Oken

Chambers's Encyclopaedia, Volume 7: Maltebrun to Pearson, p. 590

Oken (originally Ockenfuss), LORENZ, naturalist, was born at Bohlsbach, in Baden, August 1, 1779. He studied at Würzburg and Göttingen; became extra-ordinary professor of Medicine at Jena in 1807; in 1812 he was appointed ordinary professor of Natural Science; and in 1816 he commenced the publication of a journal partly scientific and partly political, called Iris, which led to government interference and his resignation.
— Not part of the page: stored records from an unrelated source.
(** * DirectDomainList: the rule-list preprocessor and the YAML converter

    A shallow embedding of [preprocess_list.py] and [convert_list_to_yaml.py].

    Text is modelled as [string], one [ascii] per character of the Python
    [str]; the model covers ASCII text (code points below 128), on which
    [str.strip] and [str.upper] are the functions of module [Text].  A file
    holds its text as stored; reading goes through the text layer's
    universal newlines, which hand a carriage return, alone or before a
    newline, to the program as one newline, and writing stores the text as
    given (as on POSIX, where a written newline stays a newline).  A path
    is a [pathlib] path in its normal form, as [Path(...)] holds it, so that
    the equality of paths is the equality of strings.  A file system is a
    finite map from paths to contents, on which reading and writing do not
    fail.  Console output is not modelled. *)

From Stdlib Require Import Ascii.
From stdpp Require Import gmap strings list pretty.

(** ** Python's [str] methods used by the two scripts *)
Module Text.

(** [str.isspace] on one ASCII character: TAB..CR, FS..US and the space. *)
Definition isspace (c : ascii) : bool :=
  let n := nat_of_ascii c in
  ((9 <=? n) && (n <=? 13)) || ((28 <=? n) && (n <=? 31)) || (n =? 32).

(** The newline character and the one-character string holding it. *)
Definition NL : ascii := "010"%char.
Definition nl : string := String NL EmptyString.

Fixpoint lstrip (s : string) : string :=
  match s with
  | EmptyString => EmptyString
  | String c s' => if isspace c then lstrip s' else s
  end.

Fixpoint rstrip (s : string) : string :=
  match s with
  | EmptyString => EmptyString
  | String c s' =>
      match rstrip s' with
      | EmptyString => if isspace c then EmptyString else String c EmptyString
      | r => String c r
      end
  end.

(** [s.strip()] *)
Definition strip (s : string) : string := rstrip (lstrip s).

(** [s.lstrip(chars)] for a one-character [chars]. *)
Fixpoint lstrip_char (x : ascii) (s : string) : string :=
  match s with
  | EmptyString => EmptyString
  | String c s' => if Ascii.eqb c x then lstrip_char x s' else s
  end.

Definition upper_char (c : ascii) : ascii :=
  let n := nat_of_ascii c in
  if (97 <=? n) && (n <=? 122) then ascii_of_nat (n - 32) else c.

(** [s.upper()] *)
Fixpoint upper (s : string) : string :=
  match s with
  | EmptyString => EmptyString
  | String c s' => String (upper_char c) (upper s')
  end.

Definition lower_char (c : ascii) : ascii :=
  let n := nat_of_ascii c in
  if (65 <=? n) && (n <=? 90) then ascii_of_nat (n + 32) else c.

(** [s.lower()] *)
Fixpoint lower (s : string) : string :=
  match s with
  | EmptyString => EmptyString
  | String c s' => String (lower_char c) (lower s')
  end.

(** [c.swapcase()] on one ASCII character. *)
Definition swapcase_char (c : ascii) : ascii :=
  let n := nat_of_ascii c in
  if (97 <=? n) && (n <=? 122) then ascii_of_nat (n - 32)
  else if (65 <=? n) && (n <=? 90) then ascii_of_nat (n + 32)
  else c.

(** Two texts that differ only in letter case: of one length, and at each
    position the same character or the two cases of one letter. *)
Fixpoint same_modulo_case (s t : string) : bool :=
  match s, t with
  | EmptyString, EmptyString => true
  | String a s', String b t' =>
      (Ascii.eqb a b || Ascii.eqb (swapcase_char a) b)
      && same_modulo_case s' t'
  | _, _ => false
  end.

(** [s.startswith(p)] *)
Definition startswith (p s : string) : bool := String.prefix p s.

(** [x in s] for a one-character [x]. *)
Fixpoint contains (x : ascii) (s : string) : bool :=
  match s with
  | EmptyString => false
  | String c s' => Ascii.eqb c x || contains x s'
  end.

(** The text before and after the first occurrence of [x], if any. *)
Fixpoint cut (x : ascii) (s : string) : option (string * string) :=
  match s with
  | EmptyString => None
  | String c s' =>
      if Ascii.eqb c x then Some (EmptyString, s')
      else match cut x s' with
           | Some (a, b) => Some (String c a, b)
           | None => None
           end
  end.

(** [s.split(x, 1)]: at most one split, at the first occurrence. *)
Definition split1 (x : ascii) (s : string) : list string :=
  match cut x s with
  | Some (a, b) => [a; b]
  | None => [s]
  end.

(** [sep.join(l)] *)
Fixpoint join (sep : string) (l : list string) : string :=
  match l with
  | [] => EmptyString
  | [s] => s
  | s :: l' => s +:+ sep +:+ join sep l'
  end.

(** The carriage return. *)
Definition CR : ascii := "013"%char.

(** Universal newlines, the translation that a file opened for reading in
    text mode applies: a carriage return followed by a newline becomes that
    newline, any other carriage return becomes a newline. *)
Fixpoint universal_newlines (s : string) : string :=
  match s with
  | EmptyString => EmptyString
  | String c s' =>
      if Ascii.eqb c CR then
        match s' with
        | EmptyString => nl
        | String c' _ =>
            if Ascii.eqb c' NL then universal_newlines s'
            else String NL (universal_newlines s')
        end
      else String c (universal_newlines s')
  end.

(** The lines of a translated text: each with its newline, the last one
    without when the text does not end in one. *)
Fixpoint lf_lines (s : string) : list string :=
  match s with
  | EmptyString => []
  | String c s' =>
      if Ascii.eqb c NL then nl :: lf_lines s'
      else match lf_lines s' with
           | [] => [String c EmptyString]
           | l :: ls => String c l :: ls
           end
  end.

(** Iterating over a file opened with [open('r')]: the lines of its text
    after universal newlines. *)
Definition lines (s : string) : list string :=
  lf_lines (universal_newlines s).

(** [''.join(l)], what successive [f.write] calls leave in the file. *)
Definition concat (l : list string) : string :=
  foldr String.append EmptyString l.

(** [s.endswith(x)] for a one-character [x]. *)
Fixpoint endswith (x : ascii) (s : string) : bool :=
  match s with
  | EmptyString => false
  | String c s' =>
      match s' with
      | EmptyString => Ascii.eqb c x
      | _ => endswith x s'
      end
  end.

End Text.

(** The line lists that iterating over a text yields: every line but the
    last is a newline-free text followed by a newline, the last may also be
    a non-empty newline-free text without one. *)
Inductive line_list : list string → Prop :=
  | line_list_nil : line_list []
  | line_list_last l :
      Text.contains Text.NL l = false → l ≠ "" → line_list [l]
  | line_list_cons b ls :
      Text.contains Text.NL b = false → line_list ls →
      line_list ((b +:+ Text.nl) :: ls).

(** ** preprocess_list.py *)

Definition VALID_RULE_TYPES : gset string :=
  list_to_set
    [ "DOMAIN"; "DOMAIN-SUFFIX"; "DOMAIN-KEYWORD"; "GEOIP"; "IP-CIDR";
      "IP-CIDR6"; "SRC-IP-CIDR"; "PROCESS-NAME"; "PROCESS-PATH"; "RULE-SET";
      "USER-AGENT"; "URL-REGEX"; "AND"; "OR"; "NOT"; "IN" ].

Record Rule := mkRule {
  raw : string;
  type : string;
  value : string;
  is_comment : bool;
  is_empty : bool
}.

Global Instance Rule_eq_dec : EqDecision Rule.
Proof. solve_decision. Defined.

(** Python's truth value of a [str]: non-empty. *)
Definition truthy (s : string) : bool :=
  match s with EmptyString => false | _ => true end.

Definition parse_rule (line : string) : Rule :=
  let stripped := Text.strip line in
  if negb (truthy stripped) then
    mkRule line "" "" false true
  else if Text.startswith "#" stripped then
    mkRule line "" "" true false
  else if Text.contains ","%char stripped then
    let parts := Text.split1 ","%char stripped in
    let rule_type := Text.upper (Text.strip (nth 0 parts "")) in
    let rule_value :=
      if 1 <? length parts then Text.strip (nth 1 parts "") else "" in
    mkRule line rule_type rule_value false false
  else
    mkRule line "UNKNOWN" stripped false false.

Definition validate_rule (rule : Rule) (valid_types : gset string)
  : bool * string :=
  if is_comment rule || is_empty rule then (true, "")
  else if String.eqb (type rule) "UNKNOWN" then
    (false, "Unknown rule format: " +:+ Text.strip (raw rule))
  else if negb (bool_decide (type rule ∈ valid_types)) then
    (false, "Invalid rule type '" +:+ type rule +:+ "': " +:+ Text.strip (raw rule))
  else if negb (truthy (value rule)) then
    (false, "Missing value for rule type '" +:+ type rule +:+ "': "
              +:+ Text.strip (raw rule))
  else (true, "").

(** The four kinds of line the data model names, by the branch of
    [parse_rule] that a line takes. *)
Inductive Kind := Empty | Comment | Typed | Malformed.

Definition line_kind (line : string) : Kind :=
  let stripped := Text.strip line in
  if negb (truthy stripped) then Empty
  else if Text.startswith "#" stripped then Comment
  else if Text.contains ","%char stripped then Typed
  else Malformed.

(** The type token of a typed line as written, before [parse_rule]
    uppercases it. *)
Definition type_token (line : string) : string :=
  Text.strip (nth 0 (Text.split1 ","%char (Text.strip line)) "").

(** [load_rules]: the lines are numbered from 1; a line of unknown format
    leaves a warning and stays in the rule list. *)
Definition load_step (acc : list Rule * list string * nat) (line : string)
  : list Rule * list string * nat :=
  let '(rules, errors, line_num) := acc in
  let rule := parse_rule line in
  let errors' :=
    if String.eqb (type rule) "UNKNOWN" then
      errors ++ ["Line " +:+ pretty line_num +:+ ": Unknown format - "
                   +:+ Text.strip line]
    else errors in
  (rules ++ [rule], errors', S line_num).

Definition load_rules (content : string) : list Rule * list string :=
  let '(rules, errors, _) := fold_left load_step (Text.lines content) ([], [], 1) in
  (rules, errors).

(** The warning that [load_step] issues for a line, if any. *)
Definition warning (line_num : nat) (line : string) : option string :=
  if String.eqb (type (parse_rule line)) "UNKNOWN" then
    Some ("Line " +:+ pretty line_num +:+ ": Unknown format - "
            +:+ Text.strip line)
  else None.

(** The three local variables of the loop of [deduplicate_rules]. *)
Record DedupState := mkDedup {
  duplicate_counts : gmap string nat;
  result : list Rule;
  seen_in_group : gset string
}.

Definition dedup_key (rule : Rule) : string :=
  type rule +:+ "," +:+ value rule.

(** [d[key] += 1] on a [defaultdict(int)]. *)
Definition bump (key : string) (d : gmap string nat) : gmap string nat :=
  <[key := S (default 0 (d !! key))]> d.

Definition dedup_step (st : DedupState) (rule : Rule) : DedupState :=
  if is_comment rule || is_empty rule then
    mkDedup (duplicate_counts st) (result st ++ [rule]) ∅
  else
    let key := dedup_key rule in
    if negb (bool_decide (key ∈ seen_in_group st)) then
      mkDedup (duplicate_counts st) (result st ++ [rule])
              ({[key]} ∪ seen_in_group st)
    else
      mkDedup (bump key (duplicate_counts st)) (result st) (seen_in_group st).

Definition is_boundary (rule : Rule) : bool := is_comment rule || is_empty rule.

(** The deduplicator as the design words it, to compare the loop with: a
    walk over the sequence that threads the seen set and the removal counts,
    empties the set at every comment or empty rule, drops a rule whose key
    is in the set and keeps any other. *)
Fixpoint dedup_walk (seen : gset string) (counts : gmap string nat)
    (rules : list Rule) : list Rule * gmap string nat :=
  match rules with
  | [] => ([], counts)
  | r :: rest =>
      if is_boundary r then
        let w := dedup_walk ∅ counts rest in (r :: fst w, snd w)
      else if bool_decide (dedup_key r ∈ seen) then
        dedup_walk seen (bump (dedup_key r) counts) rest
      else
        let w := dedup_walk ({[dedup_key r]} ∪ seen) counts rest in
        (r :: fst w, snd w)
  end.

(** The groups of a rule sequence: the maximal runs of rules between
    comment or empty rules and the ends of the sequence. *)
Fixpoint groups (rules : list Rule) : list (list Rule) :=
  match rules with
  | [] => [[]]
  | r :: rest =>
      if is_boundary r then [] :: groups rest
      else match groups rest with
           | g :: gs => (r :: g) :: gs
           | [] => [[r]]
           end
  end.

(** No key occurs twice within any single group. *)
Definition group_unique (rules : list Rule) : Prop :=
  Forall (λ g, NoDup (dedup_key <$> g)) (groups rules).

Definition dedup_loop (rules : list Rule) : DedupState :=
  fold_left dedup_step rules (mkDedup ∅ [] ∅).

Definition deduplicate_rules (rules : list Rule)
  : list Rule * gmap string nat :=
  let st := dedup_loop rules in (result st, duplicate_counts st).

Definition validate_all_rules (rules : list Rule) : list string :=
  fold_left
    (λ errors rule,
       let '(is_valid, error_msg) := validate_rule rule VALID_RULE_TYPES in
       if negb is_valid then errors ++ [error_msg] else errors)
    rules [].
In 1828 he obtained a professorship in the newly-established university of Munich, but in 1832 exchanged it for another at Zurich, where he died 11th August 1851. Oken aimed at constructing all knowledge a priori, and thus setting forth the system of nature in its universal relations. His system of natural science is a nature-philosophy, which, though decried as transcendental and a deduction from foregone conclusions, was fertile in suggestive ideas. It was he who wrought out the theory, claimed by Goethe, and now exploded, that the skull is but a modified vertebra.

His principal works are his Lehrbuch der Naturphilosophie (1808–11; Eng. trans. 1847), his Lehrbuch der Naturgeschichte (3 vols. 1813–27), and Allgemeine Naturgeschichte (17 vols. 1833–45). See works on Oken by Ecker (1880) and Guttler (1884), and see Sir Richard Owen's article in the Encyclopædia Britannica.